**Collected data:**
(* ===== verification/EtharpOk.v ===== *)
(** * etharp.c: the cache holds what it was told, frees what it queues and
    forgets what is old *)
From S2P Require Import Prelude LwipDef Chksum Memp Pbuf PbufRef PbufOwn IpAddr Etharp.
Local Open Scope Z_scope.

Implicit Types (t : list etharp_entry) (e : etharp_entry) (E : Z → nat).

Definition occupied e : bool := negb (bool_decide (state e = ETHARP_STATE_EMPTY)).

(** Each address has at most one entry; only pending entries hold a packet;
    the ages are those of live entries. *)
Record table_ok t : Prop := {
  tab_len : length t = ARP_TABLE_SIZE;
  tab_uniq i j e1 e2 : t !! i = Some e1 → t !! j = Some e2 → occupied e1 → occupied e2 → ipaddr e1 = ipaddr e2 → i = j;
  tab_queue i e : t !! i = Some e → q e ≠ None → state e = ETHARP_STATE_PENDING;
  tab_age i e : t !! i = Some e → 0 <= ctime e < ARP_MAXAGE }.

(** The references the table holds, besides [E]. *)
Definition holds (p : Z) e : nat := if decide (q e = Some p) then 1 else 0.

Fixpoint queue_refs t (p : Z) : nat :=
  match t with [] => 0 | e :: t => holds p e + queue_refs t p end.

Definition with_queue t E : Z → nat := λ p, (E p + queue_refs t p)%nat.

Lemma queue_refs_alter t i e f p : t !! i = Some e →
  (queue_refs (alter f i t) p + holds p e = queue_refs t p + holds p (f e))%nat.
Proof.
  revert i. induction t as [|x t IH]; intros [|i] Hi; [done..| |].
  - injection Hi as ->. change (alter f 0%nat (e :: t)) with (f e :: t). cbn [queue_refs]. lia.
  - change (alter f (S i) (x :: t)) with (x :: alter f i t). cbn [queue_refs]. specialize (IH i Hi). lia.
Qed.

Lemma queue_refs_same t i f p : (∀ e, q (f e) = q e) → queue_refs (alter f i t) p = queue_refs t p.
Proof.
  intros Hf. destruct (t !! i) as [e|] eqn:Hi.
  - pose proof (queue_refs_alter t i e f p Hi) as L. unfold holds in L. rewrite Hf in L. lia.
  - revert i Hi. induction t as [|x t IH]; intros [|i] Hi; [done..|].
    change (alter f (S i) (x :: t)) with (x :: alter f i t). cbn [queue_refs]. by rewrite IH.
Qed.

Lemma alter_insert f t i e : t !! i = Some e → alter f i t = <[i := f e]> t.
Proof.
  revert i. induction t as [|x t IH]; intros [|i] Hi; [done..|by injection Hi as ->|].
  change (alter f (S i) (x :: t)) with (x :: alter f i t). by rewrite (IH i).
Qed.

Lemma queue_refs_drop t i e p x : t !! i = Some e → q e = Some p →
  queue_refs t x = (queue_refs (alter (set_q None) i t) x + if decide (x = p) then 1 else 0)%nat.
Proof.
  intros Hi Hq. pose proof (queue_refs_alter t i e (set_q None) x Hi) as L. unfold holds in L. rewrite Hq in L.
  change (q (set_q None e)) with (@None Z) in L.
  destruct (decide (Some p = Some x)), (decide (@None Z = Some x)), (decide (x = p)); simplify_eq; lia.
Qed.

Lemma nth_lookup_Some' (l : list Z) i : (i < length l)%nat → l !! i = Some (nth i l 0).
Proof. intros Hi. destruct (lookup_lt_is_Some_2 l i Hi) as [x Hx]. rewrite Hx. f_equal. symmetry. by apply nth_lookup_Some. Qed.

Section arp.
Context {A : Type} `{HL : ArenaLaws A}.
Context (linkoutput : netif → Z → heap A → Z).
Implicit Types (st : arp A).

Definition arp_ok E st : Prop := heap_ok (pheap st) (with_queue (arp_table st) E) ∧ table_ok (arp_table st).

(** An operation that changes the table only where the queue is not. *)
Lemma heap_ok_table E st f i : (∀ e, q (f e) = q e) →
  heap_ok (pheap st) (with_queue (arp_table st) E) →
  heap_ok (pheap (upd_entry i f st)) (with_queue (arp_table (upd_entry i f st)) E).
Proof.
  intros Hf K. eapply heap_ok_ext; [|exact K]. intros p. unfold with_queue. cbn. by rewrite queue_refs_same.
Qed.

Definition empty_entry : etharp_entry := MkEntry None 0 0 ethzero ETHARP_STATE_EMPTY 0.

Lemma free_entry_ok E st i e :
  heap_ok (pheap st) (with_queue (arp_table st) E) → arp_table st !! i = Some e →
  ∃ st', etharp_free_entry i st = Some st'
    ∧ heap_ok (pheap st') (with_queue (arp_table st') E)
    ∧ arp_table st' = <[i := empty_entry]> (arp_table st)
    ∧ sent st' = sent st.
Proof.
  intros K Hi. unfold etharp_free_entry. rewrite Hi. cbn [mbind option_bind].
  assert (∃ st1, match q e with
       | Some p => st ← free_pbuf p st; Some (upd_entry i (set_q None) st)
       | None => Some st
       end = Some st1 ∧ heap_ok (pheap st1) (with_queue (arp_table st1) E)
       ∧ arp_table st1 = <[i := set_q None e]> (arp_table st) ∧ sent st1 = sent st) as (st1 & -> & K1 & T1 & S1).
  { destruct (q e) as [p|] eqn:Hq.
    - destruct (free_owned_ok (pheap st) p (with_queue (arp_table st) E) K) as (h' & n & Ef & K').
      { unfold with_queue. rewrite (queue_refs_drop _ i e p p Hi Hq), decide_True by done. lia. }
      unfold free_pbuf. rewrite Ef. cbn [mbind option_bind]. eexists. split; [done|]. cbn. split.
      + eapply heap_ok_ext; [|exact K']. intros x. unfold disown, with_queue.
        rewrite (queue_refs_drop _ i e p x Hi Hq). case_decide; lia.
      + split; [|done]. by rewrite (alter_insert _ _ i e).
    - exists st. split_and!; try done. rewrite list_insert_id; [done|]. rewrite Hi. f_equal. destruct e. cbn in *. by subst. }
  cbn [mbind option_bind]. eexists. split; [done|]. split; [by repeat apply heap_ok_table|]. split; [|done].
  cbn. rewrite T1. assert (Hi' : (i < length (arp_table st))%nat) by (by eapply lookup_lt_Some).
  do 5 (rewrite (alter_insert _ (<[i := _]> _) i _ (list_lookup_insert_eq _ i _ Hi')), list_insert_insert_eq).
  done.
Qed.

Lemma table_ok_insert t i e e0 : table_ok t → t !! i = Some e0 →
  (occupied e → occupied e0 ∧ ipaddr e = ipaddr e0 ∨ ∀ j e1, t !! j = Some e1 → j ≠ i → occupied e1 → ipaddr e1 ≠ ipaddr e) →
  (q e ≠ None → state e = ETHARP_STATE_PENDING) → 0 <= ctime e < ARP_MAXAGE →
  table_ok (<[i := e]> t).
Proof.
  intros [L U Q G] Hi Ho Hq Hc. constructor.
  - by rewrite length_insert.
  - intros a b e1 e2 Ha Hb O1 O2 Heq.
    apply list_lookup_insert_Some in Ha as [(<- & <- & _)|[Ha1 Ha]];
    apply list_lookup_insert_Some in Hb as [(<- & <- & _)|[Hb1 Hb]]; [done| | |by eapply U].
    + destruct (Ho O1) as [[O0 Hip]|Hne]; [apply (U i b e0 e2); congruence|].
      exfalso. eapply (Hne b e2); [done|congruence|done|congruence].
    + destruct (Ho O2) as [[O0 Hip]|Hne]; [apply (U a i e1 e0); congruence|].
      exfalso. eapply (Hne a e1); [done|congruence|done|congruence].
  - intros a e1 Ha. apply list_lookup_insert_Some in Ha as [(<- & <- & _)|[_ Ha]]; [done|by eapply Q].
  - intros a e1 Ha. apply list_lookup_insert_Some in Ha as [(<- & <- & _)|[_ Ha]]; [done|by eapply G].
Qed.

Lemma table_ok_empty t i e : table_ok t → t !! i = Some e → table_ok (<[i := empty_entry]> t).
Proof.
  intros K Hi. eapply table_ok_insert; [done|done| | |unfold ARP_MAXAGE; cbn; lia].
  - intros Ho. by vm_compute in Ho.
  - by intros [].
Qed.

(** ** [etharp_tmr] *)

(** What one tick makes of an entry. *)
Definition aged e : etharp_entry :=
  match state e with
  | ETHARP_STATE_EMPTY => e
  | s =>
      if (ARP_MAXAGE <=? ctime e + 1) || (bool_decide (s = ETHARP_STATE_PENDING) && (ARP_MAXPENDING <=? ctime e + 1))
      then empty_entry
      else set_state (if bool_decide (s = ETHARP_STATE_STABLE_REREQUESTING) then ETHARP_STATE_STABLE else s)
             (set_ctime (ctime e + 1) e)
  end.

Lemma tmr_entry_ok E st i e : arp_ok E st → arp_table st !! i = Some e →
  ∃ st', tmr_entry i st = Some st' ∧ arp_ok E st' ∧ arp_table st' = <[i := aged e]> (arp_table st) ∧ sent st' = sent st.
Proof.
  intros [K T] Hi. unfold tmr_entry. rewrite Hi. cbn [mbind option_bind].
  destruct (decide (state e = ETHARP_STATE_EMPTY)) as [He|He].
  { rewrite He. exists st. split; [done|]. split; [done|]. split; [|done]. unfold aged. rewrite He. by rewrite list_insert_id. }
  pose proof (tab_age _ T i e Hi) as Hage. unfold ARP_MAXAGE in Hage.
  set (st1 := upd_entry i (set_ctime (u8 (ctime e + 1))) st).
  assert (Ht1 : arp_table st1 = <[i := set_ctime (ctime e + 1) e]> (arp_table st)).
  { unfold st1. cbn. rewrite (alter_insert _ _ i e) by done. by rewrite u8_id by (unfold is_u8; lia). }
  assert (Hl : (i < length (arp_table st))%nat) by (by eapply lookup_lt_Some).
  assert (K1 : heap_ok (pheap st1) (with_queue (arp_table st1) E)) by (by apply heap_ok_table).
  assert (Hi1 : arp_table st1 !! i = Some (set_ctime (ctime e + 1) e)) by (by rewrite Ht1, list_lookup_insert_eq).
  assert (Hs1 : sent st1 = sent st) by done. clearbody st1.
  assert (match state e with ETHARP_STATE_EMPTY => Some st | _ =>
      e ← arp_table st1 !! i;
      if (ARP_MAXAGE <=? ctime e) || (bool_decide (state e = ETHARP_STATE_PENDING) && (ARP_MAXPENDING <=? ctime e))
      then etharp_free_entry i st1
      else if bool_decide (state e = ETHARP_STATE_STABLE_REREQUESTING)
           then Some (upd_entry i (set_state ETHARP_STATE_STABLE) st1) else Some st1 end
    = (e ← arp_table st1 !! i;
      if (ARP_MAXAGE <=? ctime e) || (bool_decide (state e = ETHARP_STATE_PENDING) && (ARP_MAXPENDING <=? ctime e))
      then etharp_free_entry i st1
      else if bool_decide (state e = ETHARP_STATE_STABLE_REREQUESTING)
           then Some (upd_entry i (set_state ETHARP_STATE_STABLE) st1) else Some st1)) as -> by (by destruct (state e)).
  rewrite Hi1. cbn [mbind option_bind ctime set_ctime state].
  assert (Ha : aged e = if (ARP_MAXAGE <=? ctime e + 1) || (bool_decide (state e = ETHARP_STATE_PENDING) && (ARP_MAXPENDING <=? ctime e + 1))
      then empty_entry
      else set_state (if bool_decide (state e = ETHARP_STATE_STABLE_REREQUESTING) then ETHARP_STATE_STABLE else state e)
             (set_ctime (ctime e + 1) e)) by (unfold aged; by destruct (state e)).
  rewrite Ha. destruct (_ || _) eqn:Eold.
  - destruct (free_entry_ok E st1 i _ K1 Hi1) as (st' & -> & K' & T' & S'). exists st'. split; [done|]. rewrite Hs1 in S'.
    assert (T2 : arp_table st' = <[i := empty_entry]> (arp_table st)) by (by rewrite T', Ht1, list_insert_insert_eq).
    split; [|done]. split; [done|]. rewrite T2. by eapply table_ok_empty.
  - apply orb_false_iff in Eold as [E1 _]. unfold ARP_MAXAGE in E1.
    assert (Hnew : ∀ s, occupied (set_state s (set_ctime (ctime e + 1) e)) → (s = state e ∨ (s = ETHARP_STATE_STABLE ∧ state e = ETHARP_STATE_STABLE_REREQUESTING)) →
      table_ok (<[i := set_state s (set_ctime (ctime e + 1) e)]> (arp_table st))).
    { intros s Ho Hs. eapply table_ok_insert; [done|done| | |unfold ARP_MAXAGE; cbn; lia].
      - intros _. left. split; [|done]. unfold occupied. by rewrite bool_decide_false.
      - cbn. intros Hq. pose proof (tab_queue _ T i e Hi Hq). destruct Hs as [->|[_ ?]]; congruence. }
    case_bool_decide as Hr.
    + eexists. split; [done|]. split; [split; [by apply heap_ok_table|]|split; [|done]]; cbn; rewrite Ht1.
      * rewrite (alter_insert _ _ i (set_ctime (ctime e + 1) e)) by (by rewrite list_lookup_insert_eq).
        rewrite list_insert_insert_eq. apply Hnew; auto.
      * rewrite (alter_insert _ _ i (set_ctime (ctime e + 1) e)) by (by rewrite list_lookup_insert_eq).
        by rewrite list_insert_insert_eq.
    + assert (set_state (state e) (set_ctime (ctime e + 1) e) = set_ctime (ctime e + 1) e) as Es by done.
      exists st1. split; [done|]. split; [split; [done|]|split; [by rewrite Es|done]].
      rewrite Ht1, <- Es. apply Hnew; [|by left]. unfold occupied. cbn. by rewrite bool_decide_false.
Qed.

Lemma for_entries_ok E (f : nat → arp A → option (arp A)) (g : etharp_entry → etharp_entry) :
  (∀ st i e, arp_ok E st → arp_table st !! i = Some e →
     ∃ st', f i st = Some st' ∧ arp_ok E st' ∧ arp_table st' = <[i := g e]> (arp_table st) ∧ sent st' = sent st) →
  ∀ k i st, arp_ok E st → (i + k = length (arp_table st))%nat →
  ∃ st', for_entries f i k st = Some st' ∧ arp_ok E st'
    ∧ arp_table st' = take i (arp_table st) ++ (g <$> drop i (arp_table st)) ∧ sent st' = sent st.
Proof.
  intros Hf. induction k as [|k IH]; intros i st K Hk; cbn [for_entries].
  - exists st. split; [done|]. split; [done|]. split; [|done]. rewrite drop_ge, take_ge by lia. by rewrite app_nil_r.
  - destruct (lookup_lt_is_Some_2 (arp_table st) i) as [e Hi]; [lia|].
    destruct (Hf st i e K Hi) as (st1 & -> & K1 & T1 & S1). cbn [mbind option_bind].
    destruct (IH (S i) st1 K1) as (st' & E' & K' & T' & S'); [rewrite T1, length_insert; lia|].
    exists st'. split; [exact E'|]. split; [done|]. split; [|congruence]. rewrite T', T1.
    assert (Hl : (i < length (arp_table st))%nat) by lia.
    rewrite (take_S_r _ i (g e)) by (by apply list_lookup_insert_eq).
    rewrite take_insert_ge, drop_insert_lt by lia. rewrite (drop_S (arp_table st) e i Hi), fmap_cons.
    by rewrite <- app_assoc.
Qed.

**Task to complete:**
Restate word for word the lines of the data above, starting at the line containing "Lemma heap_ok_table E" and ending at the line containing "intros Hf K.", both included, and nothing more.

**The completed task:**
Lemma heap_ok_table E st f i : (∀ e, q (f e) = q e) →
  heap_ok (pheap st) (with_queue (arp_table st) E) →
  heap_ok (pheap (upd_entry i f st)) (with_queue (arp_table (upd_entry i f st)) E).
Proof.
  intros Hf K. eapply heap_ok_ext; [|exact K]. intros p. unfold with_queue. cbn. by rewrite queue_refs_same.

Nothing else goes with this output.